Дом, милый дом

Он сидел в кабинете деда, прямо под портретом оного. На картине замер в изображении солидный мужчина лет шестидесяти, в деловом костюме, сидящий на богатом кожаном кресле и простреливающий суровым взглядом наблюдателя. Кресла же никакого и не существовало никогда – фантазия художника, но деда он помнил вплоть до выражения глаз и узора на циферблате золотых часов на левом запястье. Окно, раскрытое нараспах, украшало дальнюю стену комнаты. Шторы развевались на ветру. В комнате пахло свежестью и прохладой назло жаркому августовскому солнцу. Лето перевернуло свою вторую, июльскую страницу жизни, открыв третью, завершающую, а потому изо всех сил пыталось наверстать то упущенное, что не додало ранее.
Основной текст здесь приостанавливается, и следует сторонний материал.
Lemma accepted_tallies (p : UnspentOutputsPool D) q b vrf sv rep c n cc wips stakes q' r :
  validate_transactions p q b vrf sv rep c n cc wips stakes = Ret q' r →
  NoDup (t_dr_pointer <$> tally_txns (txns b))
  ∧ ∀ h, h ∈ t_dr_pointer <$> tally_txns (txns b) ↔ h ∈ block_unsolvable b stakes ∨ in_tally q h.
Proof.
  unfold validate_block_transactions. destruct (total_block_reward _ _); [|done]. cbn [unwrap lift_exec ebind].
  case_decide; [done|]. case_decide; [done|].
  destruct (validate_until_requests _ _ _ _ _ _ _ _ _ _ _ _ _ _ _) as [s1| |]; [|done|done]. cbn [lift_exec ebind].
  match goal with |- context [add_unsolvable _ _ _ ?bx ?bh ?l q ∅ ∅] =>
    destruct (add_unsolvable_spec bx bh l q ∅ ∅ eq_refl) as [Hq Hret]; set (x := bx) in * end.
  change (block_unsolvable b stakes) with (unsolvable_ids x (data_request_txns (txns b))).
  destruct (add x _ _ q ∅ ∅) as [q1 [reset many]| |]; [|done|done]. cbn [pool_of ebind fst snd] in *.
  destruct (Hret q1 (reset, many) eq_refl) as [Huns _].
  pose proof (tally_loop_spec x reset many (tally_txns (txns b)) q1 s1 ∅ (get_tally_ready_drs q1)) as [_ Hloop].
  destruct (tallies _ _ _ _ _ _ _ _) as [q2 [s2 rest]| |]; cbn [ebind fst snd]; [|done|done].
  destruct (Hloop q2 s2 rest eq_refl) as (-> & Hnd & Hl). case_decide as Hrest; [done|]. intros _. split; [done|].
  assert (∀ h, h ∉ unsolvable_ids x (data_request_txns (txns b)) → in_tally q1 h ↔ in_tally q h) as Hsame.
  { intros h Hh. unfold in_tally. by rewrite (ae_requests _ _ _ Hq h Hh). }
  intros h. destruct (decide (h ∈ unsolvable_ids x (data_request_txns (txns b)))) as [Hh|Hh].
  - split; [by left|]. intros _. apply Huns, tally_ready_exact in Hh. by eapply none_missing.
  - rewrite <-(Hsame h Hh). split.
    + intros (t & -> & Ht)%list_elem_of_fmap. rewrite Forall_forall in Hl. right. by apply Hl.
    + intros [?|Hi%tally_ready_exact]; [done|]. by eapply none_missing.
Qed.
Он читал с самого утра, и уже перевалило за полдень. В руках у него обнажил свои строчки роман В.А. Гиляровского «Москва и москвичи». 139-я страница. 140-я шелестела под напором сквозняка. При входе в кабинет стоял стеллаж, откуда он взял «Москвичей». Книг было много. Почти утрамбованы в полки. Что там только не лежало. Экономика и политика делили место с художественными работами, а богословские труды так и вовсе прекрасно сжились с биографией и партийной карьерой Иосифа Сталина. Старые газетенки, брошюрки и какая-то непонятная беллетристика. Тот, кому некогда все это принадлежало, явно любил почитать, тем более что это далеко не единственный стеллаж с книгами в доме.
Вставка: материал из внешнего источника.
Definition pools_tally (epoch : Z) (block_hash : Hash) (s : Pools) (t : TallyTransaction) : option Pools :=
  s ← note_too_many s t;
  s ← (if before_v2 (version_of epoch) then note_reputation s t else Some s);
  r ← logged (process_tally (λ t, tx_hash None (Tally t)) (ps_requests s) t block_hash);
  let s := with_requests_pool s r in
  Some (with_transactions s (clear_reveals_from_finished_dr visit (ps_transactions s) (t_dr_pointer t))).

Definition pools_transfer (s : Pools) (t : VTTransaction) : option Pools :=
  r ← vt_remove (tx_hash None) (ps_transactions s) t; Some (with_transactions s r.1).

Definition pools_request (epoch : Z) (block_hash : Hash) (s : Pools) (t : DRTransaction) : option Pools :=
  if decide (tx_hash (Some (version_of epoch)) (DataRequest t) ∈ ps_too_many s) then
    r ← dr_remove (tx_hash None) (ps_transactions s) t; Some (with_transactions s r.1)
  else
    r ← logged (pool_process_data_request pinfo calculate_sha256 tx_hash (ps_requests s) t epoch (Some block_hash));
    let s := with_requests_pool s r in
    if decide (r.2 = []) then r ← dr_remove (tx_hash None) (ps_transactions s) t; Some (with_transactions s r.1) else Some s.

Definition pools_commit (epoch : Z) (block_hash : Hash) (s : Pools) (t : CommitTransaction) : option Pools :=
  r ← logged (process_commit calculate_sha256 (λ e t, tx_hash (Some (version_of e)) (Commit t)) (ps_requests s) t epoch block_hash);
  let s := with_requests_pool s r in
  if decide (r.2 = []) then
    let stats := if decide (committer t = own_pkh) then count_commit (ps_stats s) (bool_decide (state_machine = Synced)) else ps_stats s in
    let s := MkPools (ps_utxos s) (ps_requests s) (ps_transactions s) (ps_own s) stats (ps_rep_info s) (ps_too_many s) (ps_errors s) in
    p ← TxPool.remove_inputs (ps_transactions s) (c_collateral t); Some (with_transactions s p)
  else Some s.

Definition pools_reveal (epoch : Z) (block_hash : Hash) (s : Pools) (t : RevealTransaction) : option Pools :=
  r ← logged (process_reveal calculate_sha256 (λ e t, tx_hash (Some (version_of e)) (Reveal t)) (ps_requests s) t epoch block_hash);
  let s := with_requests_pool s r in
  p ← remove_one_reveal (ps_transactions s) (r_dr_pointer t) (r_pkh t) (tx_hash (Some (version_of epoch)) (Reveal t));
  Some (with_transactions s p.1).

Definition pools_stake (s : Pools) (t : StakeTransaction) : option Pools :=
  r ← st_remove (tx_hash None) (ps_transactions s) t; Some (with_transactions s r.1).
Definition pools_unstake (s : Pools) (t : UnstakeTransaction) : option Pools :=
  Some (with_transactions s (ut_remove (tx_hash None) (ps_transactions s) t).1).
Ветер посвистывал, что играло только на руку атмосфере чтения. Остальные звуки куда-то попрятались (листы книги все продолжали шелестеть). Он любил это издание, читал его еще в пятом классе, когда на глаза попался роман Р. Джованьолли «Спартак». Произведение делилось на 22 главы – в день по пятаку – довольно большой объем для девственных, неопытных глаз ребенка. Но результат оказался ошеломляющ: больше без книги в руках он не мог себя представить. Как будто отсюда, с момента открытия первой страницы романа началась его жизнь, а все, что было до, аккуратненько подтерлось ластиком. Это издание «Комсомольской правды». Дед выписывал газету как последнее напоминание о своей любимой давней стране, а потому и книги под логотипом Комсомолки тоже принялся скупать. Сорок потрясающих представителей мировой классики. Редакторы газеты явно знали толк в литературе. Это конец его детства, юность. Как же давно это было. Книги же все помнят, каждое прикосновение. Руки тоже не забыли знакомые шершавые страницы, хотя сами с тех пор изрядно огрубели. Дежавю на каждой странице, будто бы это происходило вчера. Ему тринадцать, или пусть даже семнадцать лет, послеобеденное время. Как раз можно выделить пару часиков на чтение перед выходом на вечерние работы в саду.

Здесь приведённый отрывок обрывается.